Genetic divergence and population structure analyses

Genetic diversity values were calculated by a neighbor-joining algorithm using TASSEL 5 (www.maizegenetics.net). The EIGENSTRAT algorithm [40] with the SNP and Variation Suite (SVS v8.8.5; Golden Helix, Bozeman, MT, USA, www.goldenhelix.com) was used for Principal Component Analysis (PCA). Observed nucleotide diversity (π) for various chromosomes was estimated with sliding-window analysis by using TASSEL v5.0 [41]. The fixation index (FST) was calculated by using Wright’s F statistic [42] with SVS v8.8.5 (Golden Helix, Bozeman, MT, USA, www.goldenhelix.com).

Admixture analysis

The admixture analysis involved using a least-squares optimization approach implemented in the sNMF function of the R package LEA [29, 43]. The number of clusters obtained resulted from the cross-entropy criterion, based on the prediction of a fraction of masked genotypes (matrix completion), and the cross-validation approach. The number of K populations was evaluated from 1 to 6 clusters, with ten replications performed for each run. The best K value was chosen when the cross-entropy curves exhibited a plateau.

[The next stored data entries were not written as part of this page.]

Lemma fetch_failure_is_isolated_witness :
  search ascii_toLowerCase network_forbidden (js "py ") sample_world
  = (Normal tt,
     {| cache := sample_cache;
        trace :=
          [CacheSearched (js "py");
           Fetched URL (js "py");
           ConsoleError (js "fetchData:")
             (new_Error (js "fetch was blocked due to CORS policy"));
           ErrorMessageShown (js "fetchData: The server is down or unreachable")] |}).
Proof.
  refine (proj1 (fetch_failure_is_isolated ascii_toLowerCase network_forbidden
                   (js "py ") sample_world
                   (new_Error (js "fetch was blocked due to CORS policy")) _ _ _)).
  - vm_compute. discriminate.
  - reflexivity.
  - reflexivity.
Defined.

Lemma empty_result_is_noop_witness :
  search ascii_toLowerCase network_no_match (js "py ") sample_world
  = (Normal tt,
     {| cache := sample_cache;
        trace := [CacheSearched (js "py"); Fetched URL (js "py")] |}).
Proof.
  refine (proj1 (empty_result_is_noop ascii_toLowerCase network_no_match
                   (js "py ") sample_world _ _ _)).
  - vm_compute. discriminate.
  - reflexivity.
  - reflexivity.
Defined.

Lemma error_object_fails_length_test_witness :
  fst (search ascii_toLowerCase network_forbidden (js "py ") sample_world) = Normal tt
  /\ cache (snd (search ascii_toLowerCase network_forbidden (js "py ") sample_world))
     = sample_cache.
Proof.
  pose proof (error_object_fails_length_test ascii_toLowerCase network_forbidden
                (js "py ") sample_world
                (new_Error (js "fetch was blocked due to CORS policy"))) as H.
  destruct H as (_ & _ & _ & Hresult & Hcache & _).
  - vm_compute. discriminate.
  - reflexivity.
  - reflexivity.
  - split; [exact Hresult | exact Hcache].
Defined.

Example fetch_and_merge_example :
  search ascii_toLowerCase network_python (js "p") sample_world
  = (Normal tt,
     {| cache :=
          {| CacheManagement.set :=
               [js "Go"; js "Java"; js "JavaScript"; js "PHP"; js "Python"] |};
        trace :=
          [CacheSearched (js "p");
           Fetched URL (js "p");
           ConsoleWarn (js "Fetched from server");
           CacheAdded (Array [js "Python"; js "PHP"; js "Python"]);
           FillOptionsCalled;
           OptionsReplaced
             [js "Go"; js "Java"; js "JavaScript"; js "PHP"; js "Python"]] |}).
Proof. vm_compute. reflexivity. Qed.

(** ** Debounce *)



Section DebounceProperties.
Context {Event : Type}.
Implicit Types (st : Debounce.loop Event) (e : Event) (t wait : N).








End DebounceProperties.



Example debounce_example :
  let st := Debounce.play (Debounce.debounce (Some 250))
              [(0, js "J"); (50, js "Ja"); (100, js "Jav")] Debounce.debounce_init in
  Debounce.calls (Debounce.advance 349 st) = []
  /\ Debounce.calls (Debounce.advance 350 st) = [(350, js "Jav")]
  /\ Debounce.calls (Debounce.advance 5000 st) = [(350, js "Jav")].
Proof. vm_compute. repeat split. Qed.

(** Calls that are [wait] or more apart are not collapsed. *)
Example debounce_separate_calls_example :
  Debounce.calls
    (Debounce.advance 5000
       (Debounce.play (Debounce.debounce (Some 250))
          [(0, js "J"); (250, js "Ja")] Debounce.debounce_init))
  = [(250, js "J"); (500, js "Ja")].
Proof. vm_compute. reflexivity. Qed.


(** * Further properties of the code *)

(** ** The cache *)

Lemma fold_Set_add_length (l acc : list jsstring) :
  (length acc <= length (fold_left Set_add l acc) <= length acc + length l)%nat.
Proof.
  revert acc. induction l as [|v l IH]; intros acc; simpl; [lia|].
  specialize (IH (Set_add acc v)). unfold Set_add in *.
  destruct (decide (v ∈ acc)); [lia|].
  rewrite length_app in IH. simpl in IH. lia.
Qed.

Lemma add_length a c :
  length (CacheManagement.set (CacheManagement.add a c))
  = length (new_Set (CacheManagement.set c ++ a)).
Proof. by rewrite add_set_eq, Array_sort_Permutation. Qed.

(** An [add] loses no entry, and on a cache without duplicates it adds at
    most as many entries as it is given. *)
Theorem add_grows_within_bounds (a : list jsstring) (c : CacheManagement.t) :
  NoDup (CacheManagement.set c) ->
  (forall x, x ∈ CacheManagement.set c ->
             x ∈ CacheManagement.set (CacheManagement.add a c))
  /\ (length (CacheManagement.set c)
      <= length (CacheManagement.set (CacheManagement.add a c))
      <= length (CacheManagement.set c) + length a)%nat.
Proof.
  intros Hc. split.
  - intros x Hx. apply add_elem_of. by left.
  - rewrite add_length. unfold new_Set. rewrite fold_left_app.
    rewrite (fold_Set_add_id (CacheManagement.set c) []) by done.
    apply fold_Set_add_length.
Qed.

Lemma add_grows_within_bounds_witness :
  (3 <= length (CacheManagement.set
                  (CacheManagement.add [js "Go"; js "Rust"] sample_cache)) <= 3 + 2)%nat.
Proof.
  refine (proj2 (add_grows_within_bounds [js "Go"; js "Rust"] sample_cache _)).
  apply add_NoDup.
Defined.

(** An [add] of strings that an ordered cache already holds changes
    nothing; the empty array is the first case of it. *)
Theorem add_present_is_identity (a : list jsstring) (c : CacheManagement.t) :
  cache_ordered c ->
  (forall x, x ∈ a -> x ∈ CacheManagement.set c) ->
  CacheManagement.add a c = c.
Proof.
  intros Hc Ha. apply cache_ordered_eq; [apply cache_ordered_add | done |].
  intros x. rewrite add_elem_of. split; [intros [?|?]; auto | auto].
Qed.

Lemma add_present_is_identity_witness :
  CacheManagement.add [js "Go"; js "Java"; js "Go"] sample_cache = sample_cache.
Proof.
  apply (add_present_is_identity [js "Go"; js "Java"; js "Go"] sample_cache).
  - apply cache_ordered_add.
  - intros x Hx. simpl in Hx. rewrite !elem_of_cons, elem_of_nil in Hx.
    vm_compute CacheManagement.set. rewrite !elem_of_cons.
    destruct Hx as [->|[->|[->|[]]]]; auto.
Defined.

(** The same [add] a second time changes nothing, whatever the cache was. *)
Theorem add_idempotent (a : list jsstring) (c : CacheManagement.t) :
  CacheManagement.add a (CacheManagement.add a c) = CacheManagement.add a c.
Proof.
  apply cache_ordered_eq; try apply cache_ordered_add.
  intros x. rewrite !add_elem_of. tauto.
Qed.

(** One or more [add] calls in a row leave the cache that one [add] of all
    their arguments together leaves. *)
Theorem add_all_is_one_add (calls : list (list jsstring)) (c : CacheManagement.t) :
  calls <> [] ->
  add_all calls c = CacheManagement.add (concat calls) c.
Proof.
  intros Hcalls. destruct calls as [|a calls]; [done|].
  apply cache_ordered_eq.
  - apply (cache_ordered_add_all calls), cache_ordered_add.
  - apply cache_ordered_add.
  - intros x. rewrite add_all_elem_of, add_elem_of. tauto.
Qed.

Lemma add_all_is_one_add_witness :
  add_all [[js "Go"]; [js "C"; js "Go"]] sample_cache
  = CacheManagement.add [js "Go"; js "C"; js "Go"] sample_cache.
Proof.
  apply (add_all_is_one_add [[js "Go"]; [js "C"; js "Go"]] sample_cache).
  discriminate.
Defined.

(** A search right after an [add]: the result has no duplicates, is in
    order, holds exactly the matching strings among the old entries and the
    added ones, and every added string is found by a search for itself. *)
Theorem search_after_add
    (toLowerCase : jsstring -> jsstring) (query : jsstring)
    (a : list jsstring) (c : CacheManagement.t) :
  let found q :=
    fst (CacheManagement.search toLowerCase q (CacheManagement.add a c)) in
  NoDup (found query)
  /\ StronglySorted str_le (found query)
  /\ (forall v, v ∈ found query
                <-> (v ∈ CacheManagement.set c \/ v ∈ a)
                    /\ matches toLowerCase query v)
  /\ (forall v, v ∈ a -> v ∈ found v).
Proof.
  assert (forall q,
    fst (CacheManagement.search toLowerCase q (CacheManagement.add a c))
    = search_spec toLowerCase q (CacheManagement.set (CacheManagement.add a c)))
    as Heq.
  { intros q. unfold CacheManagement.search. cbn [fst].
    by rewrite search_visit_fold. }
  assert (forall q v,
    v ∈ fst (CacheManagement.search toLowerCase q (CacheManagement.add a c))
    <-> (v ∈ CacheManagement.set c \/ v ∈ a) /\ matches toLowerCase q v) as Hel.
  { intros q v. rewrite Heq. unfold search_spec.
    rewrite list_elem_of_filter, add_elem_of. tauto. }
  cbv beta zeta. split_and!.
  - rewrite Heq. apply NoDup_filter, add_NoDup.
  - rewrite Heq. apply StronglySorted_filter, add_StronglySorted.
  - apply Hel.
  - intros v Hv. apply Hel. split; [by right|]. unfold matches. done.
Qed.

Lemma search_after_add_witness :
  js "Go" ∈ fst (CacheManagement.search ascii_toLowerCase (js "Go")
                   (CacheManagement.add [js "Go"] CacheManagement.constructor)).
Proof.
  apply (search_after_add ascii_toLowerCase (js "Go") [js "Go"]
           CacheManagement.constructor).
  apply list_elem_of_singleton. reflexivity.
Defined.

(** ** Trimming *)

Lemma trimStart_split s :
  exists pre, s = pre ++ trimStart s /\ Forall white pre.
Proof.
  induction s as [|c s (pre & Hs & Hpre)]; simpl.
  - by exists [].
  - destruct (is_white_space c) eqn:Hc.
    + exists (c :: pre). split; [by rewrite Hs at 1|]. by constructor.
    + by exists [].
Qed.

Lemma trimStart_head s c r : trimStart s = c :: r -> is_white_space c = false.
Proof.
  induction s as [|d s IH]; simpl; [done|].
  destruct (is_white_space d) eqn:Hd; [done|]. by intros [= <- _].
Qed.

Lemma trimStart_fixed c r : is_white_space c = false -> trimStart (c :: r) = c :: r.
Proof. intros Hc. simpl. by rewrite Hc. Qed.

Lemma trimStart_white s : Forall white s -> trimStart s = [].
Proof.
  induction 1 as [|c s Hc _ IH]; simpl; [done|].
  unfold white in Hc. by rewrite Hc.
Qed.

Lemma trimEnd_split s :
  exists post, s = trimEnd s ++ post /\ Forall white post.
Proof.
  destruct (trimStart_split (rev s)) as (pre & Hs & Hpre).
  exists (rev pre). split.
  - unfold trimEnd. rewrite <- rev_app_distr, <- Hs. by rewrite rev_involutive.
  - apply Forall_forall. intros c Hc%list_elem_of_In%in_rev%list_elem_of_In.
    by apply (proj1 (Forall_forall _ _) Hpre).
Qed.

Detection of pairwise selective sweeps

We used an open-source tool, SweeD 4.0.0 [44], to analyze the site frequency spectrum (the distribution of the expected number of polymorphic sites), for pairwise selective sweep analysis. The selective sweeps between V. corymbosum and each of the wild blueberry species were identified based on the composite likelihood ratio tests. The genes in the selective sweep regions were retrieved from the Draper genome sequence gff file (http://gigadb.org/dataset/100537) using the coding sequence coordinates [28]. The obtained FASTA sequences were annotated using NCBI and TAIR databases to obtain the protein information and Gene Ontology annotation terms (biological process, molecular function, and cellular component). The Arabidopsis homologs were added to understand the annotations of the genes from the selective sweep regions.

TreeMix analysis

To model the gene flow and identify the migration events between the selected blueberry species, we used TreeMix22 v.1.12 [45]). The programs infer population splitting and mixing patterns from genome-wide allele frequency data. For a given set of allele frequencies, the program will return the maximum likelihood tree for the collection of populations and attempt to infer potential gene flow from the residual covariance matrix. In this study, we used five migration events for modeling.